(** * XmsgBot: scoring, subscription matching and push-record life cycle

    A shallow embedding of the model methods of
    [src/models/Tweet.js], [src/models/Subscription.js] and
    [src/models/PushRecord.js], followed by the properties that the
    specification states about them.

    Conventions of the embedding.
    - A JavaScript [Date] is its time value, an integer number of
      milliseconds ([Z]); an absent date is [None].
    - [Date.now()], [new Date()], [getHours()] and [Math.random()] read the
      environment; the value read is an explicit argument of the method.
    - A method that mutates [this] and ends in [this.save()] is a function
      from the record to the updated record; persistence is not modelled.
    - JavaScript numbers are modelled twice.  The order properties
      (bounds, monotonicity), which rounding to the nearest double
      preserves, are proved over exact numbers: counters and timestamps
      as [Z], the retry delay as [Q], and the hotness score, which goes
      through [Math.exp], as real numbers.  What depends on the rounding
      itself is stated over IEEE 754 binary64, in the modules [Binary64],
      [Tweet64] and [PushRecord64]. *)

From Stdlib Require Import ZArith QArith Qround Qpower Reals Psatz.
From Stdlib Require Import SpecFloat.
From Stdlib Require Import List String Ascii Bool.
Import ListNotations.

(* ================================================================= *)
(** ** JavaScript built-ins used by the models *)

Module JS.

Local Open Scope string_scope.

(** [search] is found in [text] at offset 0. *)
Fixpoint startsWith (text search : string) {struct search} : bool :=
  match search, text with
  | EmptyString, _ => true
  | String a search', String b text' =>
      Ascii.eqb a b && startsWith text' search'
  | String _ _, EmptyString => false
  end.

(** [text.includes(search)]: [search] occurs in [text] at some offset. *)
Fixpoint includes (text search : string) : bool :=
  startsWith text search
  || match text with
     | EmptyString => false
     | String _ rest => includes rest search
     end.

(** ASCII restriction of [String.prototype.toLowerCase]: on a string of
    ASCII characters the Unicode lower-casing maps A-Z to a-z and leaves
    every other character alone. *)
Definition asciiLowerChar (c : ascii) : ascii :=
  let n := N_of_ascii c in
  if (65 <=? n)%N && (n <=? 90)%N then ascii_of_N (n + 32) else c.

Fixpoint asciiLower (s : string) : string :=
  match s with
  | EmptyString => EmptyString
  | String c rest => String (asciiLowerChar c) (asciiLower rest)
  end.

(** [Math.round]: the nearest integer, a tie going towards plus infinity,
    that is the floor of [x + 1/2]. *)
Definition Math_round (x : R) : Z := Int_part (x + / 2)%R.

(** [Math.pow(2, n)] at an integer exponent; a negative exponent gives the
    inverse power. *)
Definition Math_pow2 (n : Z) : Q := Qpower 2 n.

(** [new Date(v)] keeps the integral part of [v] (truncation towards
    zero) as the time value.  The limit of 8.64e15 milliseconds beyond
    which the date is invalid is not modelled. *)
Definition new_Date (v : Q) : Z :=
  if Qle_bool 0 v then Qfloor v else Qceiling v.

(** The specification's substring relation. *)
Definition Substring (search text : string) : Prop :=
  exists before after, text = before ++ search ++ after.

End JS.

(* ================================================================= *)
(** ** Tweet ([src/models/Tweet.js]) *)

Module Tweet.

Record Author := {
  verified : bool;
  followers_count : Z
}.

Record PublicMetrics := {
  retweet_count : Z;
  like_count : Z;
  reply_count : Z;
  quote_count : Z
}.

Record Metadata := {
  created_at : Z;
  lang : string
}.

Record Attachments := {
  media_keys : option (list string)
}.

Record Entities := {
  urls : option (list string)
}.

Record t := {
  tweetId : string;
  text : string;
  author : Author;
  public_metrics : PublicMetrics;
  metadata : Metadata;
  attachments : option Attachments;
  entities : option Entities;
  hotness_score : Z
}.

Definition set_hotness_score (s : Z) (tw : t) : t :=
  {| tweetId := tweetId tw; text := text tw; author := author tw;
     public_metrics := public_metrics tw; metadata := metadata tw;
     attachments := attachments tw; entities := entities tw;
     hotness_score := s |}.

Local Open Scope R_scope.

(** [calculateHotnessScore] over the real numbers; [now] is the value of
    [Date.now()].  The result is the updated tweet together with the
    returned score.  [Tweet64.calculateHotnessScore] is the same
    computation in binary64. *)
Definition calculateHotnessScore (now : Z) (tw : t) : t * Z :=
  let metrics := public_metrics tw in
  let ageInHours :=
    IZR (now - created_at (metadata tw)) / (1000 * 60 * 60) in
  let baseScore :=
    IZR (like_count metrics) * 1 +
    IZR (retweet_count metrics) * 2 +
    IZR (reply_count metrics) * 1.5 +
    IZR (quote_count metrics) * 1.8 in
  let authorWeight := Rmin (IZR (followers_count (author tw)) / 10000) 5 in
  let baseScore := baseScore * (1 + authorWeight * 0.1) in
  let baseScore :=
    if verified (author tw) then baseScore * 1.2 else baseScore in
  let timeDecay := exp (- ageInHours / 24) in
  let score := JS.Math_round (baseScore * timeDecay) in
  (set_hotness_score score tw, score).

(** The score before [Math.round], used to state what rounding loses. *)
Definition rawHotness (now : Z) (tw : t) : R :=
  let metrics := public_metrics tw in
  let ageInHours :=
    IZR (now - created_at (metadata tw)) / (1000 * 60 * 60) in
  let baseScore :=
    IZR (like_count metrics) * 1 +
    IZR (retweet_count metrics) * 2 +
    IZR (reply_count metrics) * 1.5 +
    IZR (quote_count metrics) * 1.8 in
  let authorWeight := Rmin (IZR (followers_count (author tw)) / 10000) 5 in
  let baseScore := baseScore * (1 + authorWeight * 0.1) in
  let baseScore :=
    if verified (author tw) then baseScore * 1.2 else baseScore in
  let timeDecay := exp (- ageInHours / 24) in
  baseScore * timeDecay.

End Tweet.

(* ================================================================= *)
(** ** The score formula in the words of the specification *)

Module ScoreSpec.

Local Open Scope R_scope.

Definition ageHours (now : Z) (tw : Tweet.t) : R :=
  IZR (now - Tweet.created_at (Tweet.metadata tw)) / 3600000.

Definition base (tw : Tweet.t) : R :=
  let m := Tweet.public_metrics tw in
  1 * IZR (Tweet.like_count m) + 2 * IZR (Tweet.retweet_count m) +
  1.5 * IZR (Tweet.reply_count m) + 1.8 * IZR (Tweet.quote_count m).

Definition influence (tw : Tweet.t) : R :=
  1 + 0.1 * Rmin (IZR (Tweet.followers_count (Tweet.author tw)) / 10000) 5.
^^^^
What you should do = The data should be written out again in full, exactly as it stands.

Result =
(** * XmsgBot: scoring, subscription matching and push-record life cycle

    A shallow embedding of the model methods of
    [src/models/Tweet.js], [src/models/Subscription.js] and
    [src/models/PushRecord.js], followed by the properties that the
    specification states about them.

    Conventions of the embedding.
    - A JavaScript [Date] is its time value, an integer number of
      milliseconds ([Z]); an absent date is [None].
    - [Date.now()], [new Date()], [getHours()] and [Math.random()] read the
      environment; the value read is an explicit argument of the method.
    - A method that mutates [this] and ends in [this.save()] is a function
      from the record to the updated record; persistence is not modelled.
    - JavaScript numbers are modelled twice.  The order properties
      (bounds, monotonicity), which rounding to the nearest double
      preserves, are proved over exact numbers: counters and timestamps
      as [Z], the retry delay as [Q], and the hotness score, which goes
      through [Math.exp], as real numbers.  What depends on the rounding
      itself is stated over IEEE 754 binary64, in the modules [Binary64],
      [Tweet64] and [PushRecord64]. *)

From Stdlib Require Import ZArith QArith Qround Qpower Reals Psatz.
From Stdlib Require Import SpecFloat.
From Stdlib Require Import List String Ascii Bool.
Import ListNotations.

(* ================================================================= *)
(** ** JavaScript built-ins used by the models *)

Module JS.

Local Open Scope string_scope.

(** [search] is found in [text] at offset 0. *)
Fixpoint startsWith (text search : string) {struct search} : bool :=
  match search, text with
  | EmptyString, _ => true
  | String a search', String b text' =>
      Ascii.eqb a b && startsWith text' search'
  | String _ _, EmptyString => false
  end.

(** [text.includes(search)]: [search] occurs in [text] at some offset. *)
Fixpoint includes (text search : string) : bool :=
  startsWith text search
  || match text with
     | EmptyString => false
     | String _ rest => includes rest search
     end.

(** ASCII restriction of [String.prototype.toLowerCase]: on a string of
    ASCII characters the Unicode lower-casing maps A-Z to a-z and leaves
    every other character alone. *)
Definition asciiLowerChar (c : ascii) : ascii :=
  let n := N_of_ascii c in
  if (65 <=? n)%N && (n <=? 90)%N then ascii_of_N (n + 32) else c.

Fixpoint asciiLower (s : string) : string :=
  match s with
  | EmptyString => EmptyString
  | String c rest => String (asciiLowerChar c) (asciiLower rest)
  end.

(** [Math.round]: the nearest integer, a tie going towards plus infinity,
    that is the floor of [x + 1/2]. *)
Definition Math_round (x : R) : Z := Int_part (x + / 2)%R.

(** [Math.pow(2, n)] at an integer exponent; a negative exponent gives the
    inverse power. *)
Definition Math_pow2 (n : Z) : Q := Qpower 2 n.

(** [new Date(v)] keeps the integral part of [v] (truncation towards
    zero) as the time value.  The limit of 8.64e15 milliseconds beyond
    which the date is invalid is not modelled. *)
Definition new_Date (v : Q) : Z :=
  if Qle_bool 0 v then Qfloor v else Qceiling v.

(** The specification's substring relation. *)
Definition Substring (search text : string) : Prop :=
  exists before after, text = before ++ search ++ after.

End JS.

(* ================================================================= *)
(** ** Tweet ([src/models/Tweet.js]) *)

Module Tweet.

Record Author := {
  verified : bool;
  followers_count : Z
}.

Record PublicMetrics := {
  retweet_count : Z;
  like_count : Z;
  reply_count : Z;
  quote_count : Z
}.

Record Metadata := {
  created_at : Z;
  lang : string
}.

Record Attachments := {
  media_keys : option (list string)
}.

Record Entities := {
  urls : option (list string)
}.

Record t := {
  tweetId : string;
  text : string;
  author : Author;
  public_metrics : PublicMetrics;
  metadata : Metadata;
  attachments : option Attachments;
  entities : option Entities;
  hotness_score : Z
}.

Definition set_hotness_score (s : Z) (tw : t) : t :=
  {| tweetId := tweetId tw; text := text tw; author := author tw;
     public_metrics := public_metrics tw; metadata := metadata tw;
     attachments := attachments tw; entities := entities tw;
     hotness_score := s |}.

Local Open Scope R_scope.

(** [calculateHotnessScore] over the real numbers; [now] is the value of
    [Date.now()].  The result is the updated tweet together with the
    returned score.  [Tweet64.calculateHotnessScore] is the same
    computation in binary64. *)
Definition calculateHotnessScore (now : Z) (tw : t) : t * Z :=
  let metrics := public_metrics tw in
  let ageInHours :=
    IZR (now - created_at (metadata tw)) / (1000 * 60 * 60) in
  let baseScore :=
    IZR (like_count metrics) * 1 +
    IZR (retweet_count metrics) * 2 +
    IZR (reply_count metrics) * 1.5 +
    IZR (quote_count metrics) * 1.8 in
  let authorWeight := Rmin (IZR (followers_count (author tw)) / 10000) 5 in
  let baseScore := baseScore * (1 + authorWeight * 0.1) in
  let baseScore :=
    if verified (author tw) then baseScore * 1.2 else baseScore in
  let timeDecay := exp (- ageInHours / 24) in
  let score := JS.Math_round (baseScore * timeDecay) in
  (set_hotness_score score tw, score).

(** The score before [Math.round], used to state what rounding loses. *)
Definition rawHotness (now : Z) (tw : t) : R :=
  let metrics := public_metrics tw in
  let ageInHours :=
    IZR (now - created_at (metadata tw)) / (1000 * 60 * 60) in
  let baseScore :=
    IZR (like_count metrics) * 1 +
    IZR (retweet_count metrics) * 2 +
    IZR (reply_count metrics) * 1.5 +
    IZR (quote_count metrics) * 1.8 in
  let authorWeight := Rmin (IZR (followers_count (author tw)) / 10000) 5 in
  let baseScore := baseScore * (1 + authorWeight * 0.1) in
  let baseScore :=
    if verified (author tw) then baseScore * 1.2 else baseScore in
  let timeDecay := exp (- ageInHours / 24) in
  baseScore * timeDecay.

End Tweet.

(* ================================================================= *)
(** ** The score formula in the words of the specification *)

Module ScoreSpec.

Local Open Scope R_scope.

Definition ageHours (now : Z) (tw : Tweet.t) : R :=
  IZR (now - Tweet.created_at (Tweet.metadata tw)) / 3600000.

Definition base (tw : Tweet.t) : R :=
  let m := Tweet.public_metrics tw in
  1 * IZR (Tweet.like_count m) + 2 * IZR (Tweet.retweet_count m) +
  1.5 * IZR (Tweet.reply_count m) + 1.8 * IZR (Tweet.quote_count m).

Definition influence (tw : Tweet.t) : R :=
  1 + 0.1 * Rmin (IZR (Tweet.followers_count (Tweet.author tw)) / 10000) 5.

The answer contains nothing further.